_Task directions_. Please return every line in the entries below with the word "functions" in it.

——————

(* ===== verification/Sample.v ===== *)
(** * A server and a client on concrete instances

    Interfaces instantiated by simple functions, a server with and without
    OAuth and a client that connects to it: the inputs at which the theorems
    on the server and on the client are applied. *)
From S2P Require Import Prelude Errors Text Network CoreSession Opcode Packet Replay Float Reliable Cipher HmacAuth Kdf DataChannel Session SessionProofs SessionSend Runs Control Addr ServerConfig ConnLog TlsDriver Cert Server ServerProofs ServerRun ServerOut ServerSteps Ovpn Client ClientProofs ClientAgree.
Local Open Scope Z_scope.

(** ** TLS without encryption

    Records with their five-byte header.  A client starts with one handshake
    record, a server answers the first record it gets with one; every later
    record carries application data. *)
Record RecConn := mkRec {
  rc_unread : bytes; rc_plain : bytes; rc_out : bytes; rc_handshaking : bool; rc_client : bool;
}.
Definition record (type : Z) (payload : bytes) : bytes :=
  [type; 3; 3] ++ to_be 2 (Z.of_nat (length payload)) ++ payload.

(** One complete record is taken off the front. *)
Definition take_record (c : RecConn) : option RecConn :=
  match rc_unread c with
  | _ :: _ :: _ :: hi :: lo :: rest =>
      let n := Z.to_nat (from_be [hi; lo]) in
      if (length rest <? n)%nat then None else
      Some (if rc_handshaking c
            then mkRec (drop n rest) (rc_plain c)
                   (if rc_client c then rc_out c else rc_out c ++ record 22 [2]) false (rc_client c)
            else mkRec (drop n rest) (rc_plain c ++ take n rest) (rc_out c) false (rc_client c))
  | _ => None
  end.
Fixpoint take_records (fuel : nat) (c : RecConn) : RecConn :=
  match fuel with
  | O => c
  | S f => match take_record c with Some c' => take_records f c' | None => c end
  end.

Definition record_rustls : Rustls bool RecConn := {|
  rl_new := fun client : bool => inl (mkRec [] [] (if client then record 22 [1] else []) true client);
  rl_read_tls d c :=
    (mkRec (rc_unread c ++ d) (rc_plain c) (rc_out c) (rc_handshaking c) (rc_client c), inl (length d));
  rl_process_new_packets c := (take_records (length (rc_unread c)) c, inl tt);
  rl_write_tls c :=
    (mkRec (rc_unread c) (rc_plain c) [] (rc_handshaking c) (rc_client c), (rc_out c, inl (length (rc_out c))));
  rl_read n c :=
    (mkRec (rc_unread c) (drop n (rc_plain c)) (rc_out c) (rc_handshaking c) (rc_client c),
     match rc_plain c with [] => inr WouldBlock | d => inl (take n d) end);
  rl_write d c :=
    (mkRec (rc_unread c) (rc_plain c) (rc_out c ++ record 23 d) (rc_handshaking c) (rc_client c), inl (length d));
  rl_is_handshaking := rc_handshaking;
  rl_wants_write c := match rc_out c with [] => false | _ => true end;
  rl_export c n _ _ := inl (replicate n 0);
  rl_peer_certificates _ := None;
  rl_cipher_suite _ := None;
  rl_protocol_version _ := Some TLSv1_3;
  rl_buffered c := length (rc_out c);
|}.

Lemma record_rustls_laws : RustlsLaws record_rustls.
Proof.
  constructor; cbn.
  - intros d c c' n [= _ <-]. lia.
  - intros c c' out n [= <- <- <-]. cbn. split; [done|lia].
  - intros n c c' bs. destruct (rc_plain c) eqn:Hp; intros [= _ <-]. rewrite length_take. lia.
  - intros d c c' n [= _ <-]. lia.
Qed.

(** ** Networks as text *)
Definition toy_net4 : IpNet 32 (Z * Z) := toy_net 32.
Definition toy_net6 : IpNet 128 (Z * Z) := toy_net 128.
Definition toy_text4 : IpNetText 32 (Z * Z) := {|
  net_parse s :=
    match split_on 47 s with
    | [a; p] =>
        match parse_ipv4 a, parse_uint 8 p with
        | Some a, Some p => if p <=? 32 then inl (a, p) else inr (lit "invalid IP address syntax")
        | _, _ => inr (lit "invalid IP address syntax")
        end
    | _ => inr (lit "invalid IP address syntax")
    end;
  net_netmask n := 2 ^ 32 - 2 ^ (32 - toy_prefix 32 n);
|}.

(** ** A checksum in the place of the hash functions *)
Definition checksum (n : nat) (k m : bytes) : bytes :=
  let c := fold_left (fun a b => (a * 31 + b) mod 251) (k ++ m) 7 in
  map (fun i => (c + Z.of_nat i * 7) mod 256) (seq 0 n).
Definition sample_hmac : Hmac :=
  {| hmac_sha256 := checksum 32; hmac_sha1 := checksum 20; hmac_md5 := checksum 16 |}.
Lemma sample_hmac_laws : HmacLaws sample_hmac.
Proof.
  assert (forall n k m, length (checksum n k m) = n) as Hl
    by (intros; unfold checksum; by rewrite length_map, length_seq).
  assert (forall n k m, bytes_ok (checksum n k m)) as Hb.
  { intros n k m. unfold checksum. apply Forall_map, Forall_forall. intros i _.
    apply Z.mod_pos_bound. lia. }
  constructor; intros; first [apply Hl|apply Hb].
Qed.

(** ** JSON: texts that are their own values, without keys *)
Definition toy_json : SerdeJson :=
  {| JsonValue := str; json_parse s := None; json_keys _ := None; json_insert _ _ v := v; json_print v := v |}.

#[export] Existing Instances toy_aead toy_aead_laws sample_hmac sample_hmac_laws toy_sha ascii_unicode ascii_unicode_laws
  toy_chrono toy_fields toy_uuids toy_net4 toy_net6 toy_text4 record_rustls record_rustls_laws plain_pki toy_json.

(** ** The server *)
Definition sample_oauth : OAuthSettings :=
  mkOAuthSettings true (lit "google") (lit "client") (lit "secret") None None None [lit "example.com"] [] 443
    None 3600.
Definition sample_config (oauth : option OAuthSettings) : ServerConfig :=
  let c := ServerConfig_default_config (lit "vpn.example.com") in
  mkServerConfig (cfg_server c) (cfg_network c) (cfg_security c) oauth (cfg_logging c) (cfg_admin c) (cfg_audit c).

(** The certificate and the key are there, a tls-auth key is not. *)
Definition sample_files : Files :=
  mkFiles (fun p => negb (bool_decide (p = lit "/var/lib/corevpn/ta.key"))) (fun _ => inl (lit "PEM")).
Abbreviation SampleServer := (VpnServer (Ch := toy_chrono) (Uu := toy_uuids) (N4 := Z * Z) (N6 := Z * Z)
  (TlsConfig := bool) (TlsConn := RecConn) (L := NullConnectionLogger)).
Abbreviation SampleSys := (Sys (Ch := toy_chrono) (Uu := toy_uuids) (N4 := Z * Z) (N6 := Z * Z)
  (TlsConfig := bool) (TlsConn := RecConn) (L := NullConnectionLogger)).
Definition sample_new (config : ServerConfig) : res str SampleServer :=
  VpnServer_new (fun _ => false) (fun _ => Ok NullConnectionLogger_new) (fun s => Some s) (fun _ => []) (fun _ => []) sample_files 0 [] config.

Definition sid_server : bytes := [11; 12; 13; 14; 15; 16; 17; 18].
Definition sid_client : bytes := [21; 22; 23; 24; 25; 26; 27; 28].
Definition sample_env (now : Z) : Env :=
  mkEnv now 100 now sid_server 7%N (replicate 32 3) (replicate 32 4) 5 (fun _ _ => true) (fun _ => true).
Definition client_addr : SocketAddr := SockV4 (from_be [192; 0; 2; 7]) 50000.

(** ** The client *)
Definition sample_ovpn (cipher : str) : OvpnConfig :=
  mkOvpn (SockV4 (from_be [198; 51; 100; 1]) 1194) (lit "udp") cipher [] (lit "SHA256") 3 (lit "CA") (lit "CERT")
    (lit "KEY") None None true (lit "tun").
Definition sample_client : ClientEnv :=
  mkClientEnv sid_client (replicate 48 9) (replicate 32 1) (replicate 32 2) (fun _ _ => None) (fun _ => true)
    (fun _ => true).

Lemma sample_new_ok : is_ok (sample_new (sample_config (Some sample_oauth))) = true /\
  is_ok (sample_new (sample_config None)) = true.
Proof. split; vm_compute; reflexivity. Qed.

(** ** A connection

    What the client has sent when it has read [inbox], in every phase. *)
Definition client_sent (config : OvpnConfig) (inbox : list Arrival) : list bytes :=
  match client_session config sample_client 0 with
  | Ok session =>
      match client_hard_reset sample_client (mkLink session inbox [] 0 100), setup_tls_client config sample_client with
      | (l, Ok _), Ok tls =>
          let km := KeyMethodV2_encode (client_key_method config sample_client) false in
          match (_ ← client_hello sample_client; handshake_loop MAX_HANDSHAKE_ATTEMPTS km sample_client)
                  (mkTunnel l tls) with
          | (t, Ok _) =>
              lk_sent (tu_link (xg_tunnel (fst (exchange_loop MAX_KM_ATTEMPTS sample_client
                (mkExchanging t (mkExchange [] None None []))))))
          | (t, _) => lk_sent (tu_link t)
          end
      | (l, _), _ => lk_sent l
      end
  | _ => []
  end.

Definition to_server (sent : list bytes) : list Event := map (EvUdp (sample_env 0) client_addr) sent.
Definition sent_to_client (s : SampleSys) : list Arrival :=
  omap (fun o => match o with SendTo _ p => Some (mkArrival 0 100 p) | TunWrite _ => None end)
    (wd_out (sy_world s)).

(** The server's state after the client's datagrams, and the client again
    with what the server sent. *)
Fixpoint exchange_rounds (n : nat) (srv : SampleServer) (config : OvpnConfig) (inbox : list Arrival) : list Arrival :=
  match n with
  | O => inbox
  | S n' =>
      exchange_rounds n' srv config
        (sent_to_client (fst (run_events (to_server (client_sent config inbox)) (start srv))))
  end.

Definition chacha : OvpnConfig := sample_ovpn (lit "CHACHA20-POLY1305").
Definition rounds (oauth : option OAuthSettings) : list Arrival :=
  match sample_new (sample_config oauth) with Ok srv => exchange_rounds 3 srv chacha [] | _ => [] end.

(** What the two ends send each other, without OAuth. *)
Definition plain_inbox : list Arrival := Eval vm_compute in rounds None.
Definition plain_sent : list bytes := Eval vm_compute in client_sent chacha plain_inbox.
Definition plain_events : list Event := to_server plain_sent.

(** With OAuth: the client's datagrams, the login of a user and what the
    server sends after it. *)
Definition sample_provider : Provider :=
  mkProvider (fun _ => TokenFields (Some (lit "token"))) (fun _ => UserFields (Some (lit "alice@example.com"))).
Definition login : list Event := [EvCallback sample_provider true (lit "code") (hex_pad 32 5); EvAuth (sample_env 1)].
Definition oauth_sent : list bytes := Eval vm_compute in client_sent chacha (rounds (Some sample_oauth)).
Definition oauth_events : list Event := to_server oauth_sent ++ login.
Definition oauth_inbox : list Arrival :=
  Eval vm_compute in
    match sample_new (sample_config (Some sample_oauth)) with
    | Ok srv => sent_to_client (fst (run_events oauth_events (start srv)))
    | _ => []
    end.

(** An IP packet of twenty bytes to the first client, and its datagram. *)
Definition sample_packet : bytes := [69; 0; 0; 20; 0; 0; 0; 0; 64; 17; 0; 0; 10; 8; 0; 9; 10; 8; 0; 2].
Definition tunnel_datagram (inbox : list Arrival) : bytes :=
  match connect_with_info chacha sample_client 0 100 inbox with
  | Ok cn => match ProtocolSession_encrypt_data sample_packet (lk_session (cn_link cn)) with
             | (_, Ok wire) => wire
             | _ => []
             end
  | _ => []
  end.
Definition oauth_datagram : bytes := Eval vm_compute in tunnel_datagram oauth_inbox.
Definition tunnel_events : list Event := oauth_events ++ [EvUdp (sample_env 2) client_addr oauth_datagram].

Lemma sample_env_ok now : duration_ok now -> env_ok (sample_env now).
Proof. by split. Qed.
Lemma small_duration_ok : duration_ok 0 /\ duration_ok 1 /\ duration_ok 2.
Proof. unfold duration_ok, MAX_SECS, NANOS_PER_SEC. lia. Qed.

Lemma to_server_ok sent : Forall bytes_ok sent -> Forall event_ok (to_server sent).
Proof.
  intros H. unfold to_server. apply Forall_map. eapply Forall_impl; [exact H|]. intros d Hd. split; [|done].
  apply sample_env_ok, small_duration_ok.
Qed.
Lemma plain_events_ok : Forall event_ok plain_events.
Proof. apply to_server_ok. apply (bool_decide_unpack _). vm_compute. exact I. Qed.
Lemma oauth_events_ok : Forall event_ok oauth_events.
Proof.
  apply Forall_app. split.
  - apply to_server_ok. apply (bool_decide_unpack _). vm_compute. exact I.
  - repeat constructor; apply small_duration_ok.
Qed.
Lemma tunnel_events_ok : Forall event_ok tunnel_events.
Proof.
  apply Forall_app. split; [exact oauth_events_ok|]. constructor; [|constructor]. split.
  - apply sample_env_ok, small_duration_ok.
  - apply (bool_decide_unpack _). vm_compute. exact I.
Qed.

(** Both ends of the run without OAuth are established, on the first address
    of the pool. *)
Example plain_connection :
  match sample_new (sample_config None), connect_with_info chacha sample_client 0 100 plain_inbox with
  | Ok srv, Ok cn =>
      let s := wd_server (sy_world (fst (run_events plain_events (start srv)))) in
      (c ← vs_connections s !! client_addr; Some (ps_state (co_protocol c), co_vpn_ip c))
        = Some (Established, Some (from_be [10; 8; 0; 2])) /\
      ps_state (lk_session (cn_link cn)) = Established /\ tn_address (cn_tun cn) = from_be [10; 8; 0; 2]
  | _, _ => False
  end.
Proof. vm_compute. done. Qed.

——————

_Expected output_.
    Interfaces instantiated by simple functions, a server with and without
(** ** A checksum in the place of the hash functions *)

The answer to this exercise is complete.